In August I received an artistic rendering of the globe as part of the Carry the Earth project with a brief introduction that the purpose was reflect on environmental concerns while holding the globe and think about action that you can take, then pass it along. The following day the company I direct, Artichoke Dance Company, was performing at Summer Streets, where select streets of Manhattan are closed to traffic and activated with performances and interactive activities. I love this because it places people over vehicles and reimagines spaces, something I do quite a bit as a choreographer of site-specific work.
My role as director of Artichoke Dance Company puts me in front of crowds as we mostly perform in public places. Part of our mission is to get the arts out to the people, an alternative to getting people into a theater. My work also topically addresses environmental issues. At this event we were performing excerpts of Visioning Bodies, a folk dance for a resilient future that was created after studying the complexities of interconnected systems at play in Los Angeles River revitalization, and Overflow, a reflection on the power and energies of water created after Superstorm Sandy hit my home town of New York.
I took the globe to our shows at Summer Streets and announced the project during Intermission, passing it into the audience, and asked people to take a selfie with it and post the photo on social media along with their concerns and action items. This was my interpretation of the introduction to Carry the Earth I’d received from Julia Levine, a talented and thoughtful theatre director I’d previously worked with.
There was some paperwork that came with the globe that got misplaced and the box containing the globe ended up next to my desk and drifted into the background. Finding out what to do next was on my to do list, but I kept putting it off. Not right now, I thought. I have more pressing things to do.
Last week I got an email from Carry the Earth wondering if I would be posting a story about my interaction with the globe. I followed the web link in the email and suddenly realized the magnitude of the project. This wasn’t one globe; this was a universe of globes building a complex and interconnected web. How did I miss that?
It dawns on me that my experience with Carry the Earth runs parallel to interactions with the climate crisis. The topic of climate change surfaces, assumptions are made, often based on little information, an action is perhaps taken because it sound great and you like the person who you were talking to, and then…you put it aside.
And then at some point…suddenly it hits…holy s**t, this is a BIG DEAL!
…leading me to the ongoing challenge in climate activist work…engagement and progress.
Being inspired to enact lasting change in our lives is required to create the cultural shift necessary to overcome the climate crisis. I believe it takes reencountering engaging experiences from many perspectives, and this is where the arts play a key role.

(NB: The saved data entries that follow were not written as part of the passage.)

(* ===== verification/Hex.v ===== *)
(** Hexadecimal strings and hashing at the boundary with [@noble/hashes]
    (packages/crypto-primitives/src): the library's three functions are the
    operations of the class [Noble], what their documentation promises is the
    class [NobleLaws], and the repository's own hex helpers are definitions on
    top of them. *)
From S2P Require Import Prelude.

(** ** The hashing library the code calls *)

Class Noble := {
  sha256 : bytes -> bytes;
  bytesToHex : bytes -> string;
  hexToBytes : string -> option bytes;   (* [None]: the library throws a RangeError *)
}.

Definition is_digit : ascii -> bool := code_between 48 57.
Definition is_lower_hex (c : ascii) : bool := is_digit c || code_between 97 102 c.
Definition is_hex (c : ascii) : bool := is_lower_hex c || code_between 65 70 c.

Class NobleLaws `{Noble} := {
  sha256_bytes m : is_bytes (sha256 m);
  sha256_length m : length (sha256 m) = 32%nat;
  bytesToHex_lower b : is_bytes b -> string_all is_lower_hex (bytesToHex b) = true;
  bytesToHex_length b : is_bytes b -> String.length (bytesToHex b) = (2 * length b)%nat;
  hexToBytes_bytesToHex b : is_bytes b -> hexToBytes (bytesToHex b) = Some b;
  bytesToHex_hexToBytes s b : hexToBytes s = Some b -> is_bytes b /\ bytesToHex b = to_lower s;
  hexToBytes_total s :
    string_all is_hex s = true -> Nat.even (String.length s) = true -> is_Some (hexToBytes s);
}.

(** ** packages/crypto-primitives/src/hex.ts and sha256.ts *)

Definition strip_hex_prefix (hex : string) : string :=
  match hex with
  | String "0" (String "x" rest) => rest
  | String "0" (String "X" rest) => rest
  | _ => hex
  end.

Definition normalizeHexString (hex : string) : string :=
  if negb (str_truthy hex) then ""%string else to_lower (strip_hex_prefix hex).

Definition addHexPrefix (hex : string) : string := ("0x" +:+ normalizeHexString hex)%string.

Definition isValidHexString (hex : string) (expectedLength : option Z) : bool :=
  if negb (str_truthy hex) then false
  else
    let withoutPrefix := normalizeHexString hex in
    if negb (string_all is_lower_hex withoutPrefix) then false
    else match expectedLength with
         | None => true
         | Some n => Z.eqb (slen withoutPrefix) (n * 2)
         end.

Section with_noble.
Context `{Noble}.

Definition hexToBytesStrict (hex : string) : result bytes :=
  let normalized := normalizeHexString hex in
  if negb (str_truthy normalized) then throw "Invalid hex string: empty"
  else match hexToBytes normalized with
       | Some b => Ok b
       | None =>
           if negb (Z.eqb (slen normalized mod 2) 0) then throw "Invalid hex string: odd length"
           else if negb (isValidHexString normalized None) then throw "Invalid hex string"
           else throw "RangeError"
       end.

Definition sha256Hex (chunks : list bytes) : string := bytesToHex (sha256 (mjoin chunks)).

End with_noble.

(** ** Lemmas on normalisation *)

Lemma is_lower_hex_lower c : is_lower_hex c = true -> lower_char c = c.
Proof. all_chars c. Qed.

Lemma is_lower_hex_is_hex c : is_lower_hex c = true -> is_hex c = true.
Proof. unfold is_hex. by intros ->. Qed.

Lemma is_lower_hex_of_lower c : is_lower_hex (lower_char c) = true -> is_hex c = true.
Proof. all_chars c. Qed.

Lemma is_hex_lower c : is_hex c = true -> is_lower_hex (lower_char c) = true.
Proof. all_chars c. Qed.

Lemma to_lower_lower_hex s : string_all is_lower_hex s = true -> to_lower s = s.
Proof. apply string_map_id_on, is_lower_hex_lower. Qed.

Lemma strip_hex_prefix_hex s :
  string_all is_hex s = true -> strip_hex_prefix s = s.
Proof.
  destruct s as [| c0 [| c1 s]]; simpl.
  - done.
  - intros _. all_chars c0.
  - rewrite !andb_true_iff. intros (_ & H1 & _).
    destruct c1 as [[] [] [] [] [] [] [] []]; try discriminate H1; all_chars c0.
Qed.

Lemma normalize_lower_hex s :
  string_all is_lower_hex s = true -> normalizeHexString s = s.
Proof.
  intros Hs. unfold normalizeHexString. destruct s as [| c s]; [done |].
  change (negb (str_truthy (String c s))) with false. cbv iota.
  rewrite strip_hex_prefix_hex.
  - by apply to_lower_lower_hex.
  - eapply string_all_impl; [apply is_lower_hex_is_hex | done].
Qed.

Lemma normalizeHexString_hex s :
  string_all is_hex s = true -> normalizeHexString s = to_lower s.
Proof.
  intros Hs. unfold normalizeHexString. destruct s as [| c s]; [done |].
  change (negb (str_truthy (String c s))) with false. cbv iota.
  by rewrite strip_hex_prefix_hex.
Qed.

Lemma to_lower_hex s : string_all is_hex s = true -> string_all is_lower_hex (to_lower s) = true.
Proof.
  intros Hs. unfold to_lower. rewrite string_all_map.
  eapply string_all_impl; [apply is_hex_lower | done].
Qed.

Lemma to_lower_truthy s : str_truthy (to_lower s) = str_truthy s.
Proof. by destruct s. Qed.

(** A validated 32-byte string normalises to 64 lower-case digits. *)
Lemma isValidHexString_spec s n :
  isValidHexString s (Some n) = true ->
  string_all is_lower_hex (normalizeHexString s) = true /\
  slen (normalizeHexString s) = n * 2.
Proof.
  unfold isValidHexString. destruct (str_truthy s); simpl; [| done].
  destruct (string_all is_lower_hex _) eqn:Hall; simpl; [| done].
  intros Hlen. bool_prop. done.
Qed.

Section laws.
Context `{NobleLaws}.

(** Decoding what the library encoded gives the bytes back. *)
Lemma hexToBytesStrict_bytesToHex b :
  is_bytes b -> b <> [] -> hexToBytesStrict (bytesToHex b) = Ok b.
Proof.
  intros Hb Hne. unfold hexToBytesStrict.
  rewrite normalize_lower_hex by (by apply bytesToHex_lower).
  assert (Hlen := bytesToHex_length b Hb).
  destruct (bytesToHex b) as [| c s] eqn:E; simpl.
  - destruct b; [done | simpl in Hlen; lia].
  - rewrite <- E, hexToBytes_bytesToHex by done. done.
Qed.

(** What [hexToBytesStrict] accepts, and what it returns. *)
Lemma hexToBytesStrict_Ok s b :
  hexToBytesStrict s = Ok b -> is_bytes b /\ bytesToHex b = normalizeHexString s /\ b <> [].
Proof.
  unfold hexToBytesStrict. destruct (str_truthy _) eqn:Ht; simpl; [| done].
  destruct (hexToBytes _) as [b' |] eqn:E; [| by repeat case_head].
  intros [= <-]. apply bytesToHex_hexToBytes in E as [Hb E].
  assert (E' : bytesToHex b' = normalizeHexString s).
  { rewrite E. unfold normalizeHexString in *. destruct (str_truthy s); simpl; [| done].
    apply to_lower_idemp. }
  split_and!; [done | done |]. intros ->.
  assert (Hl := bytesToHex_length [] Hb). rewrite E' in Hl.
  by destruct (normalizeHexString s).
Qed.

Lemma hexToBytesStrict_length s b :
  hexToBytesStrict s = Ok b -> slen (normalizeHexString s) = 2 * zlength b.
Proof.
  intros (Hb & <- & _)%hexToBytesStrict_Ok. unfold slen, zlength.
  rewrite bytesToHex_length by done. lia.
Qed.

(** Decoding succeeds exactly on non-empty, even-length hexadecimal text. *)
Lemma hexToBytesStrict_is_ok s :
  is_ok (hexToBytesStrict s) <->
  normalizeHexString s <> "" /\ string_all is_lower_hex (normalizeHexString s) = true /\
  slen (normalizeHexString s) mod 2 = 0.
Proof.
  split.
  - destruct (hexToBytesStrict s) as [b | e] eqn:E; [| done]. intros _.
    assert (Hlen := hexToBytesStrict_length s b E).
    apply hexToBytesStrict_Ok in E as (Hb & E & Hne). rewrite <- E. split_and!.
    + intros Hempty. rewrite E in Hempty. rewrite Hempty in Hlen.
      destruct b; [done |]. unfold slen, zlength in Hlen. simpl in Hlen. lia.
    + by apply bytesToHex_lower.
    + rewrite E, Hlen. rewrite Z.mul_comm. apply Z.mod_mul. lia.
  - intros (Hne & Hall & Hev). unfold hexToBytesStrict.
    destruct (normalizeHexString s) as [| c n] eqn:En; [done |].
    change (negb (str_truthy (String.String c n))) with false. cbv iota. rewrite <- En in *.
    destruct (hexToBytes_total (normalizeHexString s)) as [b ->].
    + eapply string_all_impl; [apply is_lower_hex_is_hex | done].
    + apply Nat.even_spec. exists (Z.to_nat (slen (normalizeHexString s) / 2)).
      unfold slen in *. assert (Hd := Z.div_mod (Z.of_nat (String.length (normalizeHexString s))) 2).
      lia.
    + done.
Qed.

End laws.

Nearly 30 years ago, Leonard Shlain, in the book Art and Physics, laid out how the work of artist pioneers preceded discoveries in physics, and how these in turn produced cultural shifts. Given there is an increasing amount of artists working at the intersection of arts and climate change, I have hope. Julia and her work with Climate Change Theater Action, Artichoke Dance and our interactive approach to working in the environment with communities, other choreographers working with environmental issues, and a plethora of visual artist projects including Carry the Earth, all creating encounters and shifting the culture.